#### ASSIGNMENT
For the listing below, return the line containing "text, at least", the line containing "<= String.length s)%nat", and all lines in between, exactly as written and nothing else.

#### GIVEN RECORDS
Lemma coo_app_app (a : coo F) es es' :
  coo_app (coo_app a es) es' = coo_app a (es ++ es').
Proof.
  unfold coo_app, of_entries. cbn. rewrite !map_app, !app_assoc. reflexivity.
Qed.

Lemma append3_coo_app (a : coo F) r c v : append3 a r c v = coo_app a [(r, c, v)].
Proof. reflexivity. Qed.

Lemma beam_body_run (st : State F) b (a : coo F) :
  let bm := nth b (beams st) beam0 in
  (b < length (beams st))%nat ->
  ids_ok (joints st) = true ->
  beam_ok (length (joints st)) bm = true ->
  beam_warns (joints st) bm && warn_error st = false ->
  beam_body b a st = (Ok (coo_app a (beam_entries (joints st) b bm)), st).
Proof.
  intros bm Hb Hids Hok Hq.
  apply beam_ok_range in Hok as [Ha Hbb].
  pose proof int64_min_neg as Hmin.
  assert (Hq1 : pair_warns (joint_of (joints st) (ba bm)) (joint_of (joints st) (bb bm))
                && warn_error st = false).
  { unfold beam_warns in Hq. destruct (warn_error st); [|apply andb_false_r].
    rewrite andb_true_r in *. now apply orb_false_elim in Hq. }
  assert (Hq2 : pair_warns (joint_of (joints st) (bb bm)) (joint_of (joints st) (ba bm))
                && warn_error st = false).
  { unfold beam_warns in Hq. destruct (warn_error st); [|apply andb_false_r].
    rewrite andb_true_r in *. now apply orb_false_elim in Hq. }
  unfold beam_body.
  erewrite bind_ok by reflexivity.
  erewrite bind_ok by reflexivity.
  erewrite bind_ok by (apply getitem_nat with (d := beam0); exact Hb).
  erewrite bind_ok by (apply int64_pred_run; fold bm; lia).
  erewrite bind_ok by (apply getitem_pred with (d := joint0); fold bm; lia).
  erewrite bind_ok by (apply getitem_nat with (d := beam0); exact Hb).
  erewrite bind_ok by (apply int64_pred_run; fold bm; lia).
  erewrite bind_ok by (apply getitem_pred with (d := joint0); fold bm; lia).
  fold bm. fold (joint_of (joints st) (ba bm)). fold (joint_of (joints st) (bb bm)).
  erewrite bind_ok by (apply py_int_run, ids_ok_joint_of; [exact Hids | lia]).
  erewrite bind_ok by (apply py_int_run, ids_ok_joint_of; [exact Hids | lia]).
  rewrite (end_run_quiet _ _ _ _ Hq1). cbv zeta.
  rewrite (end_run_quiet _ _ _ _ Hq2). cbv zeta.
  rewrite !append3_coo_app, !coo_app_app. reflexivity.
Qed.

Lemma beam_loop_run (st : State F) :
  ids_ok (joints st) = true ->
  forall l (a : coo F),
    (forall b, In b l ->
       (b < length (beams st))%nat /\
       beam_ok (length (joints st)) (nth b (beams st) beam0) = true /\
       beam_warns (joints st) (nth b (beams st) beam0) && warn_error st = false) ->
    for_each beam_body l a st =
    (Ok (coo_app a (flat_map (fun b => beam_entries (joints st) b (nth b (beams st) beam0)) l)),
     st).
Proof.
  intros Hids. induction l as [|b l IH]; intros a Hl.
  - cbn. now rewrite coo_app_nil.
  - cbn [for_each flat_map].
    destruct (Hl b (or_introl eq_refl)) as (Hb & Hok & Hq).
    erewrite bind_ok by (apply beam_body_run; assumption).
    rewrite IH by (intros; apply Hl; now right).
    now rewrite coo_app_app.
Qed.
(** * The vanilla-extract Vite plugin: CSS registry, virtual modules and HMR

    A shallow embedding of [packages/vite-plugin/src/index.ts].  The plugin
    closure becomes a [State] record, each hook a function on it, and the
    calls the plugin makes on its host (module invalidation, websocket
    broadcast, watch registration) an explicit list of [Effect]s. *)

From Stdlib Require Import String Ascii ZArith Lia.
From stdpp Require Import gmap strings list.

Local Open Scope Z_scope.

(** ** JavaScript string primitives used by the plugin

    A JavaScript string is modelled as a [string]: a sequence of code units,
    compared by value.  Indices are [Z], as [indexOf] answers [-1] and
    [slice] accepts negative positions. *)
Module Js.

Definition length (s : string) : Z := Z.of_nat (String.length s).

(** [s.indexOf(search)]: position of the first occurrence, [-1] if none. *)
Definition indexOf (s search : string) : Z :=
  match String.index 0 search s with
  | Some n => Z.of_nat n
  | None => -1
  end.

(** Relative position of [slice]: negative counts from the end, and the
    result is clamped to [0 .. length]. *)
Definition clamp (len k : Z) : Z :=
  if k <? 0 then Z.max (len + k) 0 else Z.min k len.

(** [s.slice(start, end)]. *)
Definition slice (s : string) (start end_ : Z) : string :=
  let len := length s in
  let from := clamp len start in
  let to := clamp len end_ in
  String.substring (Z.to_nat from) (Z.to_nat (Z.max (to - from) 0)) s.
(** [v.strip()]: only strings have the method. *)
Definition attr_strip (v : pyval) : result string :=
  match v with
  | VStr s => OK (strip s)
  | _ => raise AttributeError
           (repr_str (type_name v) ++ " object has no attribute 'strip'")
  end.

Section CallLlm.

Variable create : nat -> string -> result pyval.

(** [except Exception] catches every exception class of the model. *)
Definition call_llm (k : nat) (prompt : string) : option string :=
  match (content <- create k prompt ;; attr_strip content) with
  | OK text => Some text
  | Raise _ => None
  end.

End CallLlm.

End Client.

(** * Statements

    The vocabulary the properties below are stated in. *)

Module Statements.

Import PyStr Py Agent.
Open Scope py_scope.

(** The loop's final-answer rule read without a side condition: whenever
    the response of a round has no tool call in it, the loop returns that
    very text. *)
Definition final_answer_for_every_response : Prop :=
  forall (call_llm : nat -> string -> option string)
         (clock : nat -> Datetime.datetime)
         (n : nat) (st : state) (last : option string) (r : string),
    call_llm (llm_calls st) (conversation_context st) = Some r ->
    parse_tool_calls r = OK [] ->
    exists o, loop_from call_llm clock (S n) st last = OK o /\ answer o = r.

(** *** The scanners of the decoder *)

Definition decode_failure (e : exn) : Prop := exn_cls e = JSONDecodeError.

(** What a scanner gives for the text [s]: either a value and a rest of the
    text, at least [k] characters shorter, or a decode error. *)
Definition scans {A : Type} (k : nat) (s : string)
  (r : result (A * string)) : Prop :=
  match r with
  | OK (_, rest) => (String.length rest + k <= String.length s)%nat
  | Raise e => decode_failure e
  end.

(** *** The price filter of the search *)

Import Tools.

(** A search with the price range as its only criterion. *)
Definition search_by_price (price_range : pyval) : result string :=
  eccomerce_search_aggregtor VNone VNone price_range VNone VNone VNone VNone.

(** The text returned for a list of products. *)
Definition listing (l : list product) : string :=
  Json.dumps (VList (map product_dict l)).

(** [float(product["price"])]; catalogue prices are numbers. *)
Definition price_float (p : product) : Float64.float :=
  match to_float (p_price p) with
  | OK x => x
  | Raise _ => S754_nan
  end.

(** [lo <= price <= hi], compared as floats like the source does. *)
Definition price_between (lo hi : Float64.float) (p : product) : bool :=
  (Float64.leb lo (price_float p) && Float64.leb (price_float p) hi)%bool.


Definition floral_skirt : product :=
  mk_product "Floral Skirt" "multi" (VInt 35) "S" true "SiteA" "3-day".
Definition white_sneakers : product :=
  mk_product "White Sneakers" "white" (VInt 65) "8" true "SiteB" "2-day".
Definition casual_denim_jacket : product :=
  mk_product "Casual Denim Jacket" "blue" (VInt 80) "M" true "SiteA" "2-day".
Definition cocktail_dress : product :=
  mk_product "Cocktail Dress" "red" (VInt 120) "M" true "SiteB" "4-day".
Definition summer_floral_dress : product :=
  mk_product "Summer Floral Dress" "yellow" (VInt 75) "S" true "SiteC" "3-day".
Definition classic_white_sneakers : product :=
  mk_product "Classic White Sneakers" "white" (VInt 55) "8" true "SiteA"
    "5-day".
Definition vintage_denim_jacket : product :=
  mk_product "Vintage Denim Jacket" "blue" (VInt 75) "M" true "SiteC" "2-day".
Definition sport_white_sneakers : product :=
  mk_product "Sport White Sneakers" "white" (fl 6500 (-2)) "8" true "SiteB"
    "2-day".
Definition canvas_white_sneakers : product :=
  mk_product "Canvas White Sneakers" "white" (fl 4599 (-2)) "8" true "SiteC"
    "3-day".

(** The products priced at most 70, and those priced from 50 to 80, in
    catalogue order. *)
Definition at_most_70 : list product :=
  [floral_skirt; white_sneakers; classic_white_sneakers;
   sport_white_sneakers; canvas_white_sneakers].

Definition from_50_to_80 : list product :=
  [white_sneakers; casual_denim_jacket; summer_floral_dress;
   classic_white_sneakers; vintage_denim_jacket; sport_white_sneakers].


(** *** Action spans *)

(** An action span [[[CALL name,gap{body}]]]: [gap] is the text between the
    comma and the opening brace, [body] the text between the braces. *)
Record action_span : Type := mk_span {
  span_name : string;
  span_gap : string;
  span_body : string
}.

(** The object literal of a span. *)
Definition span_object (sp : action_span) : string :=
  "{" ++ span_body sp ++ "}".

Definition span_text (sp : action_span) : string :=
  "[[CALL " ++ span_name sp ++ "," ++ span_gap sp ++ "{" ++ span_body sp ++
  "}]]".

(** A span the pattern can match as a whole: the name is a non-empty run of
    word characters, the gap is whitespace, and the object literal does not
    contain [}]]], so that the first [}]]] after the opening brace is the
    one that ends the span. *)
Definition well_delimited (sp : action_span) : Prop :=
  span_name sp <> "" /\
  forall_chars is_word (span_name sp) = true /\
  forall_chars is_space (span_gap sp) = true /\
  contains "}]]" (span_object sp) = false.

(** Text between spans: it does not contain the opening of a span. *)
Definition quiet (filler : string) : Prop :=
  contains "[[CALL " filler = false.

(** A text made of spans, each after some filler, and a tail. *)
Fixpoint document (parts : list (string * action_span)) (tail : string)
  : string :=
  match parts with
  | [] => tail
  | (filler, sp) :: rest => filler ++ span_text sp ++ document rest tail
  end.

(** The calls of the spans whose object literal decodes, in order. *)
Fixpoint decoded (spans : list action_span) : list tool_call :=
  match spans with
  | [] => []
  | sp :: rest =>
      match Json.loads (span_object sp) with
      | OK params => (span_name sp, params) :: decoded rest
      | Raise _ => decoded rest
      end
  end.
Lemma fleb_fltb_false (x y : num) :
  is_nan x = false -> is_nan y = false -> fltb y x = false -> fleb x y = true.
Proof. unfold fleb; intros Hx Hy H; num_cases. Qed.

Lemma fleb_refl (x : num) : is_nan x = false -> fleb x x = true.
Proof. unfold fleb; intros H; num_cases. Qed.

Lemma fleb_trans (x y z : num) :
  fleb x y = true -> fleb y z = true -> fleb x z = true.
Proof.
  unfold fleb. intros H1 H2.
  apply orb_true_iff in H1. apply orb_true_iff in H2. apply orb_true_iff.
  destruct H1 as [H1|H1], H2 as [H2|H2].
  - left. now apply (fltb_trans x y z).
  - left. now rewrite <- (fltb_feqb_r y z x H2).
  - left. now rewrite (fltb_feqb_l x y z H1).
  - right. now apply (feqb_trans x y z).
Qed.

Lemma fleb_antisym (x y : num) :
  fleb x y = true -> fleb y x = true -> feqb x y = true.
Proof.
  unfold fleb. intros H1 H2.
  apply orb_true_iff in H1. apply orb_true_iff in H2.
  destruct H1 as [H1|H1]; [|exact H1].
  destruct H2 as [H2|H2]; [|now rewrite feqb_sym].
  now rewrite (fltb_asym x y H1) in H2.
Qed.

Lemma fleb_feqb_l (x y z : num) : feqb x y = true -> fleb x z = fleb y z.
Proof.
  intros H. unfold fleb. rewrite (fltb_feqb_l x y z H). f_equal.
  destruct (feqb y z) eqn:E.
  - now apply (feqb_trans x y z).
  - destruct (feqb x z) eqn:E'; [|reflexivity].
    rewrite feqb_sym in H. now rewrite (feqb_trans y x z H E') in E.
Qed.

Lemma fleb_feqb_r (x y z : num) : feqb x y = true -> fleb z x = fleb z y.
Proof.
  intros H. unfold fleb. rewrite (fltb_feqb_r x y z H). f_equal.
  destruct (feqb z y) eqn:E.
  - rewrite feqb_sym in H. now apply (feqb_trans z y x).
  - destruct (feqb z x) eqn:E'; [|reflexivity].
    now rewrite (feqb_trans z x y E' H) in E.
Qed.

(** Values in lowest terms. *)

Lemma fin_eq (a b : Q) : a == b -> fin a = fin b.
Proof. intros H. unfold fin. f_equal. now apply Qred_complete. Qed.

Lemma fin_red (a : Q) : fin (Qred a) = fin a.
Proof. apply fin_eq, Qred_correct. Qed.

Lemma fadd_fin (a b : Q) : fadd (Fin a) (Fin b) = Fin (Qred (a + b)).
Proof. reflexivity. Qed.

Lemma fsub_fin (a b : Q) : fsub (Fin a) (Fin b) = Fin (Qred (a - b)).
Proof. reflexivity. Qed.

Lemma fmul_fin (a b : Q) : fmul (Fin a) (Fin b) = Fin (Qred (a * b)).
Proof. reflexivity. Qed.

End NumFacts.

(** ** Series: lengths, entries and positional reads *)

Module SeriesFacts.

Lemma map2_length (f : num -> num -> num) (s t : Series) :
  length (map2 f s t) = Nat.min (length s) (length t).
Proof.
  revert t; induction s as [|x s IH]; intros [|y t]; cbn; auto.
Qed.

Lemma map2_nth_error (f : num -> num -> num) (s t : Series) (i : nat) (v : num) :
  nth_error (map2 f s t) i = Some v <->
  exists a b, nth_error s i = Some a /\ nth_error t i = Some b /\ v = f a b.
Proof.
  revert t i; induction s as [|x s IH]; intros [|y t] [|i]; cbn;
    try (split; [discriminate | intros (a & b & Ha & Hb & _); discriminate]).
  - split.
    + intros [= <-]. now exists x, y.
    + intros (a & b & [= <-] & [= <-] & ->). reflexivity.
  - apply IH.
Qed.

Lemma map2_nth (f : num -> num -> num) (s t : Series) (i : nat) :
  (i < length s)%nat -> (i < length t)%nat ->
  nth i (map2 f s t) NaN = f (nth i s NaN) (nth i t NaN).
Proof.
  revert t i; induction s as [|x s IH]; intros [|y t] [|i]; cbn; intros;
    try lia; auto.
  apply IH; lia.
Qed.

#### RESPONSE TO THE TASK
    text, at least [k] characters shorter, or a decode error. *)
Definition scans {A : Type} (k : nat) (s : string)
  (r : result (A * string)) : Prop :=
  match r with
  | OK (_, rest) => (String.length rest + k <= String.length s)%nat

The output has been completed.